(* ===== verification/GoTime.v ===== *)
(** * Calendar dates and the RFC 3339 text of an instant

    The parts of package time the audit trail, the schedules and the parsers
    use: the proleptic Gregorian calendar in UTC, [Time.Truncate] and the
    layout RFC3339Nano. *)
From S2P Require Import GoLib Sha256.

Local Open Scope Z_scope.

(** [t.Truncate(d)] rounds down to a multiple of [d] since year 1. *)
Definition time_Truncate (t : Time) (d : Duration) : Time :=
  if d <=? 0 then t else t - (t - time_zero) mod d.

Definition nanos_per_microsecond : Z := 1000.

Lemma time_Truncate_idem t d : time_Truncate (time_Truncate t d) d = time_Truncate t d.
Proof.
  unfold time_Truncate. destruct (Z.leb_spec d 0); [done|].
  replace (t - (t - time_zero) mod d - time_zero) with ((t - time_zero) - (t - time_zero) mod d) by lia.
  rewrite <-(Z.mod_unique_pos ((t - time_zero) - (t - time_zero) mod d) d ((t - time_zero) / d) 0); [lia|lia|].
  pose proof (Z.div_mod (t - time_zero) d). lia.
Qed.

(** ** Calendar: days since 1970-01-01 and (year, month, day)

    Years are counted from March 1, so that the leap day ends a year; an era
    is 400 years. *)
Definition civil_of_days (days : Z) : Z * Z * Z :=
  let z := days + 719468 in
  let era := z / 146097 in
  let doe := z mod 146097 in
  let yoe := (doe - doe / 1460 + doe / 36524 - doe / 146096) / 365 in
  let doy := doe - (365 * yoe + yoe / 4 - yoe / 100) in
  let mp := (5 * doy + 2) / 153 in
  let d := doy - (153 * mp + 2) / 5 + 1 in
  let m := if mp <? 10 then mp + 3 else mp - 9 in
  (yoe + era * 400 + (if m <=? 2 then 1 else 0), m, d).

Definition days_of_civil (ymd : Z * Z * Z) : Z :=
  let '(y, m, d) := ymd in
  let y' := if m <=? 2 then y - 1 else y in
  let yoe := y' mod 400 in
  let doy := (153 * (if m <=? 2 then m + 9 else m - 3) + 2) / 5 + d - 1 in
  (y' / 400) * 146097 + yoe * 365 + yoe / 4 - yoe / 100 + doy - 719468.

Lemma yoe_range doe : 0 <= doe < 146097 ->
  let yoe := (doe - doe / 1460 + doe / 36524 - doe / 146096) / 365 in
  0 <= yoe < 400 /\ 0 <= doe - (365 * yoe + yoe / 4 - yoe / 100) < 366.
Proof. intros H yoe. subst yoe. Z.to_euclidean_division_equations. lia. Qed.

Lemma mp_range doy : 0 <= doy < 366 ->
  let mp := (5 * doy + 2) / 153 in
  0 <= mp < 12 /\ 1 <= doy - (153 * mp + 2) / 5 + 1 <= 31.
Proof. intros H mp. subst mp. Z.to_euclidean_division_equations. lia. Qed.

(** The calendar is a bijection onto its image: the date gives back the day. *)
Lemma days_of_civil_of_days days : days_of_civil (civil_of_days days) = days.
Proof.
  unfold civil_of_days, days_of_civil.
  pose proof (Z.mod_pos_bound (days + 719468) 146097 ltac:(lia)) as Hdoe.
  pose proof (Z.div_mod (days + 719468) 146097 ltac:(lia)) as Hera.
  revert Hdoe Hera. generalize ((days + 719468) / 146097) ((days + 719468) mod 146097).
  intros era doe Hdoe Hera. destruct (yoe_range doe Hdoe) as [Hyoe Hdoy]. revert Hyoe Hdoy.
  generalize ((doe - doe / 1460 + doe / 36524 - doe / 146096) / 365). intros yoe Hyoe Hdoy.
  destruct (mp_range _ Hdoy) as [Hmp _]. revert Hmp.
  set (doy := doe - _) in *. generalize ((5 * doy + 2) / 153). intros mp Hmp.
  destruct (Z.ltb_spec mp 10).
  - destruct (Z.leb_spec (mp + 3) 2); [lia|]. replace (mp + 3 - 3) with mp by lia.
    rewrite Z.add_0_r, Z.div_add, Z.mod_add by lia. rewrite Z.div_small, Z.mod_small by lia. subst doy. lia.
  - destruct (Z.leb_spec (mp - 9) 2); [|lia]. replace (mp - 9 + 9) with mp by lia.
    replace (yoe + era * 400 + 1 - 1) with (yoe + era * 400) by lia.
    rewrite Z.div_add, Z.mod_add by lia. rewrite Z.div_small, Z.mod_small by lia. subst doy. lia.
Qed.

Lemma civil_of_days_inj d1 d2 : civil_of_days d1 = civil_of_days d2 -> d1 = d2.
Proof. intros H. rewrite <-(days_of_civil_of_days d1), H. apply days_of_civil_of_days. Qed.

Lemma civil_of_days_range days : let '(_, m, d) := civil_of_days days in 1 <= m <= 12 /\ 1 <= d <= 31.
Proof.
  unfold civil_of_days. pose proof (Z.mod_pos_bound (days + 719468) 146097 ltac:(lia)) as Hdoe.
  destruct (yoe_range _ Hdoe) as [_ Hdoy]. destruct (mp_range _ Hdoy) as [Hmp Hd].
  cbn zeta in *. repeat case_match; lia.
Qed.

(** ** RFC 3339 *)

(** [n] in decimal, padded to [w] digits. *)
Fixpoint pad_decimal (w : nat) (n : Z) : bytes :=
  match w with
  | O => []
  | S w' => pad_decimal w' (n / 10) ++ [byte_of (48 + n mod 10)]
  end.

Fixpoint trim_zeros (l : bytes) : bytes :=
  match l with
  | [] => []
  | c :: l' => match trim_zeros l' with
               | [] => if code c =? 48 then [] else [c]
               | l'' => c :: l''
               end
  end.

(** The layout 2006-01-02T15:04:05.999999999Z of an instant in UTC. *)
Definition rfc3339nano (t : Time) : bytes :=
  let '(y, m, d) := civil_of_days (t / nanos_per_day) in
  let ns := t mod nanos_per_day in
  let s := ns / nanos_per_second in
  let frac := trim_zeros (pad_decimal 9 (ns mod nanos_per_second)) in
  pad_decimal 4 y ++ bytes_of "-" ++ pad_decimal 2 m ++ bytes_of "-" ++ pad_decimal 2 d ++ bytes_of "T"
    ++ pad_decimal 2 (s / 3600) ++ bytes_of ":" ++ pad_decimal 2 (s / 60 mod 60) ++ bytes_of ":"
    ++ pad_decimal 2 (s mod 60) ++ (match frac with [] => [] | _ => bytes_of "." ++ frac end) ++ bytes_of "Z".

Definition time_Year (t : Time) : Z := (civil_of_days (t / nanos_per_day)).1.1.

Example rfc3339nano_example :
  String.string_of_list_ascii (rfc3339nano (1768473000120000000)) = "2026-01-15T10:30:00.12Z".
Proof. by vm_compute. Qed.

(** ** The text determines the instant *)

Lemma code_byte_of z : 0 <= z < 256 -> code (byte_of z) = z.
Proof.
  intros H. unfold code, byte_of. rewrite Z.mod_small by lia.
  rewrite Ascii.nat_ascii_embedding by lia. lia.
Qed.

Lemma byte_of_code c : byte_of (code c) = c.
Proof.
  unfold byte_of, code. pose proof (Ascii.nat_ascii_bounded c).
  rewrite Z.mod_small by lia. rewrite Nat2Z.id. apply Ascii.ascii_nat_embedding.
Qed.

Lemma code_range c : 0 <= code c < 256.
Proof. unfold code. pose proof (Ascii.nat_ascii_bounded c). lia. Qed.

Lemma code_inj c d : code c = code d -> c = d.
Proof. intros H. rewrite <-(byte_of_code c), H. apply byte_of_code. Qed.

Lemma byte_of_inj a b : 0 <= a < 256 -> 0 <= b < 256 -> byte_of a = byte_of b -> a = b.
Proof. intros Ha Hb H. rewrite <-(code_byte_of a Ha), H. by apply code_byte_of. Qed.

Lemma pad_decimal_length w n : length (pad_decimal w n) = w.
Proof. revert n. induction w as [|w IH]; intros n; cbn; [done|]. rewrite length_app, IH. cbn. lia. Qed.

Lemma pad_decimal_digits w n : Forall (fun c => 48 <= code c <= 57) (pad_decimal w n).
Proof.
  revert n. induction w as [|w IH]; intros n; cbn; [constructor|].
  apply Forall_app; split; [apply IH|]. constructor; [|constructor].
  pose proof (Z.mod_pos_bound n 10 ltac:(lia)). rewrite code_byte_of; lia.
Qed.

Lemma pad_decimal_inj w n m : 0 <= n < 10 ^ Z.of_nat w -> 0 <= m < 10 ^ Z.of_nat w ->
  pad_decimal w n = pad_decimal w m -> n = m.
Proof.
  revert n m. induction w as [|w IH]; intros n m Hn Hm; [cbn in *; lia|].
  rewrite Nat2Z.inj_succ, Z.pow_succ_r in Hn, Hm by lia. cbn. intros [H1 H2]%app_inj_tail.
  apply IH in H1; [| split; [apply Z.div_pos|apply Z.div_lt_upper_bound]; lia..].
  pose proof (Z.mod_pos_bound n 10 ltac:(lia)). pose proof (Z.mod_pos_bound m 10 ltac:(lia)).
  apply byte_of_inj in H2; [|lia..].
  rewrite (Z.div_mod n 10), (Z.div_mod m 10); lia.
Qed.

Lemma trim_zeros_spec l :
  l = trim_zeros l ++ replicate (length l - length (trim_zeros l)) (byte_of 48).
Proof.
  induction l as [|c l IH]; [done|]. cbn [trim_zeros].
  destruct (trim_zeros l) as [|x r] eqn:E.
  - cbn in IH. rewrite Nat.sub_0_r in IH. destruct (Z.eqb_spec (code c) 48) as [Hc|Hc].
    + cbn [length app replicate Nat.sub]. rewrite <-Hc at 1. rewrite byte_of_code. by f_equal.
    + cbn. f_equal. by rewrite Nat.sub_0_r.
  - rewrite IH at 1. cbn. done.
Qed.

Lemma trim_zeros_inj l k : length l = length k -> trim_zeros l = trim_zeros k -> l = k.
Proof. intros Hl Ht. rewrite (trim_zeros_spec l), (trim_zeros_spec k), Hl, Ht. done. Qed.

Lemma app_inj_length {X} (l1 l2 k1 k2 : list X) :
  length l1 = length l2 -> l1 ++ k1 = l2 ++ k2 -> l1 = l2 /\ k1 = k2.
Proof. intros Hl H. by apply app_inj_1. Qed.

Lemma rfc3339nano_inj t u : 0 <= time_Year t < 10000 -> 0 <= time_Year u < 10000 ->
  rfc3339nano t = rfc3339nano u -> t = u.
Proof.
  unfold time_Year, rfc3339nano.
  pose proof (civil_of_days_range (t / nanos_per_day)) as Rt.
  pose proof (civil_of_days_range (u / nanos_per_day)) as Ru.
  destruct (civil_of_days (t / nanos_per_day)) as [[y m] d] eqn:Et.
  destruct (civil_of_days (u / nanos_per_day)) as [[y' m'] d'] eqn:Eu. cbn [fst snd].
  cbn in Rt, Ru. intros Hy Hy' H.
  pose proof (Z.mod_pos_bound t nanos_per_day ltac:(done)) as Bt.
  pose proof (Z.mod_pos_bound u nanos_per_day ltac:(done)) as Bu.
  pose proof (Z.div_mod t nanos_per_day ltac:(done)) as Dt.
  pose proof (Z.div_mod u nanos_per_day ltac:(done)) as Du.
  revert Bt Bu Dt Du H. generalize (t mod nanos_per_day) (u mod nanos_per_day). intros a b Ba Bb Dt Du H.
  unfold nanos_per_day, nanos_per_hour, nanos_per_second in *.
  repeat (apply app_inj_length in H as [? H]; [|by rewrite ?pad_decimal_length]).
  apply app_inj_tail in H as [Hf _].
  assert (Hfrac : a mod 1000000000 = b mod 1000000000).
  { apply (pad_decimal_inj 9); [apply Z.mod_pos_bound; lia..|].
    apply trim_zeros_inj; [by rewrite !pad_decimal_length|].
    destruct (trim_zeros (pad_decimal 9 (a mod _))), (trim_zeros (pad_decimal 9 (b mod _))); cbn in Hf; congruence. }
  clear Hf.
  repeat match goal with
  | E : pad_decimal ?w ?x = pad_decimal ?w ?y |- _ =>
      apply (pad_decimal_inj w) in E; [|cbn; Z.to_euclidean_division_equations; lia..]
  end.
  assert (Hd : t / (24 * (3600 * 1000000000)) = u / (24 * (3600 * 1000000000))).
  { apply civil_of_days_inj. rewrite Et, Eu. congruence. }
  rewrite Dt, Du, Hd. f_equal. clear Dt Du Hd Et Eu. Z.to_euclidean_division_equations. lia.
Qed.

* * *

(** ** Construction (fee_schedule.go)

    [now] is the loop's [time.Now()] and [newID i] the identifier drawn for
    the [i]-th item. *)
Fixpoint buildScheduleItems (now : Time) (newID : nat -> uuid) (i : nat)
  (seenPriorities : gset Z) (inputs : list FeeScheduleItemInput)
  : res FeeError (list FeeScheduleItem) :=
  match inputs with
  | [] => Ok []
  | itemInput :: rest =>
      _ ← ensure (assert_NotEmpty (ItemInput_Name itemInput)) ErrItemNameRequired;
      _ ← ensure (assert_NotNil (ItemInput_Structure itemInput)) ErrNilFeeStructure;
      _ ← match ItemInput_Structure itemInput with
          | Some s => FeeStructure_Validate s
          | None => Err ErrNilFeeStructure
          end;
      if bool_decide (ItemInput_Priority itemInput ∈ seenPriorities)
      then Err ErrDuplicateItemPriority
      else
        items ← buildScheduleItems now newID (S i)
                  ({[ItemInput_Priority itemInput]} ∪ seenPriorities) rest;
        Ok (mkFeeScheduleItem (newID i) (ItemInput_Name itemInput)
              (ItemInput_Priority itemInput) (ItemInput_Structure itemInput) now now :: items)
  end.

...

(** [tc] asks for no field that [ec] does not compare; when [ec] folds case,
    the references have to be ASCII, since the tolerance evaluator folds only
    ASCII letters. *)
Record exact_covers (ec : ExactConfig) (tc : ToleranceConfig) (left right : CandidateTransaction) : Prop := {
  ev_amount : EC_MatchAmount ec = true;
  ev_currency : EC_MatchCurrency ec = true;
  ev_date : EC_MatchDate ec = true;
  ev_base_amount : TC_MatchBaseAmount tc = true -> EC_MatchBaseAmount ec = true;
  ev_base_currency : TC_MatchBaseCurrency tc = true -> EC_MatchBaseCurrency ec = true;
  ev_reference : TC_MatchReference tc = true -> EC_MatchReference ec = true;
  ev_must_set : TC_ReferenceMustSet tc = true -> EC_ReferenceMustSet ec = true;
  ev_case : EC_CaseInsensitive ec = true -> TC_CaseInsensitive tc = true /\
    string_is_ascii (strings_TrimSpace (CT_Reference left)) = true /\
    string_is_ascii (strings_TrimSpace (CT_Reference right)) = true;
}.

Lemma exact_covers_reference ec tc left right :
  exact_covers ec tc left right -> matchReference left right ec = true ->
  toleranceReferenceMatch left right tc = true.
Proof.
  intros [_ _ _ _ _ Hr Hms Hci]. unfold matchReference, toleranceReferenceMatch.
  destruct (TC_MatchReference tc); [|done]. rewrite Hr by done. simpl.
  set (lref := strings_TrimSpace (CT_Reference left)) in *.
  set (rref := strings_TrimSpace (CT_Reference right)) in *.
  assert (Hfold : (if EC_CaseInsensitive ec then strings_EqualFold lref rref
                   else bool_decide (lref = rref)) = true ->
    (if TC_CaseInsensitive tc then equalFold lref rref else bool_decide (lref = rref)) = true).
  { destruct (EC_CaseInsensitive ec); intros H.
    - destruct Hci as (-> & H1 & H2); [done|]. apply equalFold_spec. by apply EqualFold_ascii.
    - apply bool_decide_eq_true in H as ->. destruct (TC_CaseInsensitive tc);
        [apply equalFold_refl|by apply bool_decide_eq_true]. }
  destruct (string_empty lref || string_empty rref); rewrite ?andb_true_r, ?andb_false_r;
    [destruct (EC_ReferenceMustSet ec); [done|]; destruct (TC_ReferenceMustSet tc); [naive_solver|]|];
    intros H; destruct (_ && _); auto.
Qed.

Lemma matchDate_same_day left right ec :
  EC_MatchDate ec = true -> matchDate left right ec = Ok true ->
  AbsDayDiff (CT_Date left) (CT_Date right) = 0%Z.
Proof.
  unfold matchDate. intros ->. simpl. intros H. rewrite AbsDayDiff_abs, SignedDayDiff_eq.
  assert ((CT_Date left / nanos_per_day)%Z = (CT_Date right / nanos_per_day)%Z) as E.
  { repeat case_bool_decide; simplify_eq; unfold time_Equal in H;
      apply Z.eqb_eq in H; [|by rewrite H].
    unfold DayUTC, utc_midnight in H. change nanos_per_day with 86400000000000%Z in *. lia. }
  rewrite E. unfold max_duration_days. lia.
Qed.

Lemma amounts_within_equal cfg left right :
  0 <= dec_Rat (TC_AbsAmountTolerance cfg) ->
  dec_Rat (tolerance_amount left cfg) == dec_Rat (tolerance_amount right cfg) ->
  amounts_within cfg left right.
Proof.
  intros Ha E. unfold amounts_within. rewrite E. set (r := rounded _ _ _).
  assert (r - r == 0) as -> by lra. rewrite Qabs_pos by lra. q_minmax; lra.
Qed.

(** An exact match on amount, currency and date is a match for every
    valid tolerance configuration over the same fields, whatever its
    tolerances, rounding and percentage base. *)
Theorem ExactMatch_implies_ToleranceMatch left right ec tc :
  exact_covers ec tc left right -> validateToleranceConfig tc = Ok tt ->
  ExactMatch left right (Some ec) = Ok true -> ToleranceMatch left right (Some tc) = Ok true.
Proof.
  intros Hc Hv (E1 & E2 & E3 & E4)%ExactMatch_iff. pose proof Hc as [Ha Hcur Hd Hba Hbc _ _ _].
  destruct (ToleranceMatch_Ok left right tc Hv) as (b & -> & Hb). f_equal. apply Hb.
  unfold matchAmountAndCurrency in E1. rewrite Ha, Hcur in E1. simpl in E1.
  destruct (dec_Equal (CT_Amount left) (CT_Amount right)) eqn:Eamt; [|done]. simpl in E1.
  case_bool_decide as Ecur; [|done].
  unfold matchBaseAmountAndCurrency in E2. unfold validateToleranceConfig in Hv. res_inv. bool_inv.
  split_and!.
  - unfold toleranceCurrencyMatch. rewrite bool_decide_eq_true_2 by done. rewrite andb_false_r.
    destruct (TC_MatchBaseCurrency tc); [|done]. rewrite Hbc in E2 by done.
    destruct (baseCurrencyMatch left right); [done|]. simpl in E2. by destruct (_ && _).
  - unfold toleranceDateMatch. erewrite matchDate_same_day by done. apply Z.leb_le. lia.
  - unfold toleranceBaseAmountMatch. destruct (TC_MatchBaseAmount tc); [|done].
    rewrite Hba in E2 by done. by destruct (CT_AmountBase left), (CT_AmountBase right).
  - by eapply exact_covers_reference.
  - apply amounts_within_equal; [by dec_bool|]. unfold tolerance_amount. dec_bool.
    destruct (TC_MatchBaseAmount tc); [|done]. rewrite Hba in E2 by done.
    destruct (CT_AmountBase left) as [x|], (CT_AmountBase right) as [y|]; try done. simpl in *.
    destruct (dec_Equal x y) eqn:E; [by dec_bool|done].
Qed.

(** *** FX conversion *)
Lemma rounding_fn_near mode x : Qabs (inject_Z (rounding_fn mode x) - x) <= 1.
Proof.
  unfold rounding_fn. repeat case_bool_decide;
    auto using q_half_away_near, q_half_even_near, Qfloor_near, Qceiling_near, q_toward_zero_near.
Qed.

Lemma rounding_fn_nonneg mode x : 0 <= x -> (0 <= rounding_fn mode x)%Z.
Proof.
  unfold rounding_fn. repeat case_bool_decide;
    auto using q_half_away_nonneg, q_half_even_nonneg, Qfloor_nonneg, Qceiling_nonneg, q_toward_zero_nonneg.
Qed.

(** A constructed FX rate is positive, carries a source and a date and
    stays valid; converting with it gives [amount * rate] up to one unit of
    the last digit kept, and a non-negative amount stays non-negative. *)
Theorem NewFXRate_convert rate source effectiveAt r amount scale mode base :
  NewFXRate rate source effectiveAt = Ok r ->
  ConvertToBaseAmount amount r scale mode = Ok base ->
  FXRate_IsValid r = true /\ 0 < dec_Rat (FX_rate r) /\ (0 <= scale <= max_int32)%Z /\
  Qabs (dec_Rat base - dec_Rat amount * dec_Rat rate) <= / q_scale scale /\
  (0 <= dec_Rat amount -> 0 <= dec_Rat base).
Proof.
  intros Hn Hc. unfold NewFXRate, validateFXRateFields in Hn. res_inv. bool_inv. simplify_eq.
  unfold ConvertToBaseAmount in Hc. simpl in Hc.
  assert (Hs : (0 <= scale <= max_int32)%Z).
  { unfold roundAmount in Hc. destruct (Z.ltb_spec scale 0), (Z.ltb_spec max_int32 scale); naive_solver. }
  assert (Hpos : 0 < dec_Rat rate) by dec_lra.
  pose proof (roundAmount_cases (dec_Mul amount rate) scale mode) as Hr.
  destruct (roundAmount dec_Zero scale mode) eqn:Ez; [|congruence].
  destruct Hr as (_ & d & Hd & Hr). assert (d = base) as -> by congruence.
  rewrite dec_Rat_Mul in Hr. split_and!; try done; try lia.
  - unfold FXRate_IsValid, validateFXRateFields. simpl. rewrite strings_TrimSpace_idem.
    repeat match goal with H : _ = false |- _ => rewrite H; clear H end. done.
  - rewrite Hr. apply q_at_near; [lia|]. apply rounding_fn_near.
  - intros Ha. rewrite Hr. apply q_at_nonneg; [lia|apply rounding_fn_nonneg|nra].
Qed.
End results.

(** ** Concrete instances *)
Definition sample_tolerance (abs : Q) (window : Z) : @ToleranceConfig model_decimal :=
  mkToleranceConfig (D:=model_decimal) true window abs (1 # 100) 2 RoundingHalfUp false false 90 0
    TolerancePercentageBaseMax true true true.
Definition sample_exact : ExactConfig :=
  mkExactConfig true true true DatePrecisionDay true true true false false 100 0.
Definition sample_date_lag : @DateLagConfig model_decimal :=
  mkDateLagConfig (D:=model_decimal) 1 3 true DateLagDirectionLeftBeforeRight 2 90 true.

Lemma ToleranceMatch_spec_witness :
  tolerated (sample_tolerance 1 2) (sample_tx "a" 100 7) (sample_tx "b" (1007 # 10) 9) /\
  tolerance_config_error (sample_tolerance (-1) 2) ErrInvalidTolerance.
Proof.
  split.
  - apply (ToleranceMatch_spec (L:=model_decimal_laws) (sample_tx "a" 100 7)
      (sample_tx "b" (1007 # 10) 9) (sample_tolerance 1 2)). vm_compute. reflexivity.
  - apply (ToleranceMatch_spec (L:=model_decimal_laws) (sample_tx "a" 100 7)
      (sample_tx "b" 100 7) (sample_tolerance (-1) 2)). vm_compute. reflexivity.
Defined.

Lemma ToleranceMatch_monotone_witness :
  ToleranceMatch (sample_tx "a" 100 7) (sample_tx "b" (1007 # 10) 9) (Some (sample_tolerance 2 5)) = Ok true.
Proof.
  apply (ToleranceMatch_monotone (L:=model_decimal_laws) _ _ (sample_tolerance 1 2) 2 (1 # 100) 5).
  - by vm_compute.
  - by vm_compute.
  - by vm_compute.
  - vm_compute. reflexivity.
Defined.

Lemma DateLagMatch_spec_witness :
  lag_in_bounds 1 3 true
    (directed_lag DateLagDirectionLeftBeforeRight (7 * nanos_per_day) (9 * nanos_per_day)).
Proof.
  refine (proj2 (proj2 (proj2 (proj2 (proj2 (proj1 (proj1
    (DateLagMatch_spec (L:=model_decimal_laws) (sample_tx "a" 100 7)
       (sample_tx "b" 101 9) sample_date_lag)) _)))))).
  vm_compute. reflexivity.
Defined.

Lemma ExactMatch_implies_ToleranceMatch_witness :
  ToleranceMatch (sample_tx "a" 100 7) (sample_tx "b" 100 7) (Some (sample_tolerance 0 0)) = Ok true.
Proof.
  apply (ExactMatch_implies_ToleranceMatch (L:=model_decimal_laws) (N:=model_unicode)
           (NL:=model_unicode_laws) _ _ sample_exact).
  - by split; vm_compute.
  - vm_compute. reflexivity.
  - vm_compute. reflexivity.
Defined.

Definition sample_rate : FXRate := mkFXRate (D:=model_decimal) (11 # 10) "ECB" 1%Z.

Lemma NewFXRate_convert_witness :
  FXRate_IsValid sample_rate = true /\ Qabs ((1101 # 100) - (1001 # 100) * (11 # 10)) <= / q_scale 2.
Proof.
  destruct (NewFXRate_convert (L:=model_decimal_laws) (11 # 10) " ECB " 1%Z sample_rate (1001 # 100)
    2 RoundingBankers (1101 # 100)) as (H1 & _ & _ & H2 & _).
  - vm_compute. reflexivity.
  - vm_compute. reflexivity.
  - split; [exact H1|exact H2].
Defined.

● **Work request**: Going down the listing above, begin printing at the line with "induction l as" and finish with the line with "apply trim_zeros_inj; [by", exactly as they appear.

● **Exercise output**:
  induction l as [|c l IH]; [done|]. cbn [trim_zeros].
  destruct (trim_zeros l) as [|x r] eqn:E.
  - cbn in IH. rewrite Nat.sub_0_r in IH. destruct (Z.eqb_spec (code c) 48) as [Hc|Hc].
    + cbn [length app replicate Nat.sub]. rewrite <-Hc at 1. rewrite byte_of_code. by f_equal.
    + cbn. f_equal. by rewrite Nat.sub_0_r.
  - rewrite IH at 1. cbn. done.
Qed.

Lemma trim_zeros_inj l k : length l = length k -> trim_zeros l = trim_zeros k -> l = k.
Proof. intros Hl Ht. rewrite (trim_zeros_spec l), (trim_zeros_spec k), Hl, Ht. done. Qed.

Lemma app_inj_length {X} (l1 l2 k1 k2 : list X) :
  length l1 = length l2 -> l1 ++ k1 = l2 ++ k2 -> l1 = l2 /\ k1 = k2.
Proof. intros Hl H. by apply app_inj_1. Qed.

Lemma rfc3339nano_inj t u : 0 <= time_Year t < 10000 -> 0 <= time_Year u < 10000 ->
  rfc3339nano t = rfc3339nano u -> t = u.
Proof.
  unfold time_Year, rfc3339nano.
  pose proof (civil_of_days_range (t / nanos_per_day)) as Rt.
  pose proof (civil_of_days_range (u / nanos_per_day)) as Ru.
  destruct (civil_of_days (t / nanos_per_day)) as [[y m] d] eqn:Et.
  destruct (civil_of_days (u / nanos_per_day)) as [[y' m'] d'] eqn:Eu. cbn [fst snd].
  cbn in Rt, Ru. intros Hy Hy' H.
  pose proof (Z.mod_pos_bound t nanos_per_day ltac:(done)) as Bt.
  pose proof (Z.mod_pos_bound u nanos_per_day ltac:(done)) as Bu.
  pose proof (Z.div_mod t nanos_per_day ltac:(done)) as Dt.
  pose proof (Z.div_mod u nanos_per_day ltac:(done)) as Du.
  revert Bt Bu Dt Du H. generalize (t mod nanos_per_day) (u mod nanos_per_day). intros a b Ba Bb Dt Du H.
  unfold nanos_per_day, nanos_per_hour, nanos_per_second in *.
  repeat (apply app_inj_length in H as [? H]; [|by rewrite ?pad_decimal_length]).
  apply app_inj_tail in H as [Hf _].
  assert (Hfrac : a mod 1000000000 = b mod 1000000000).
  { apply (pad_decimal_inj 9); [apply Z.mod_pos_bound; lia..|].
    apply trim_zeros_inj; [by rewrite !pad_decimal_length|].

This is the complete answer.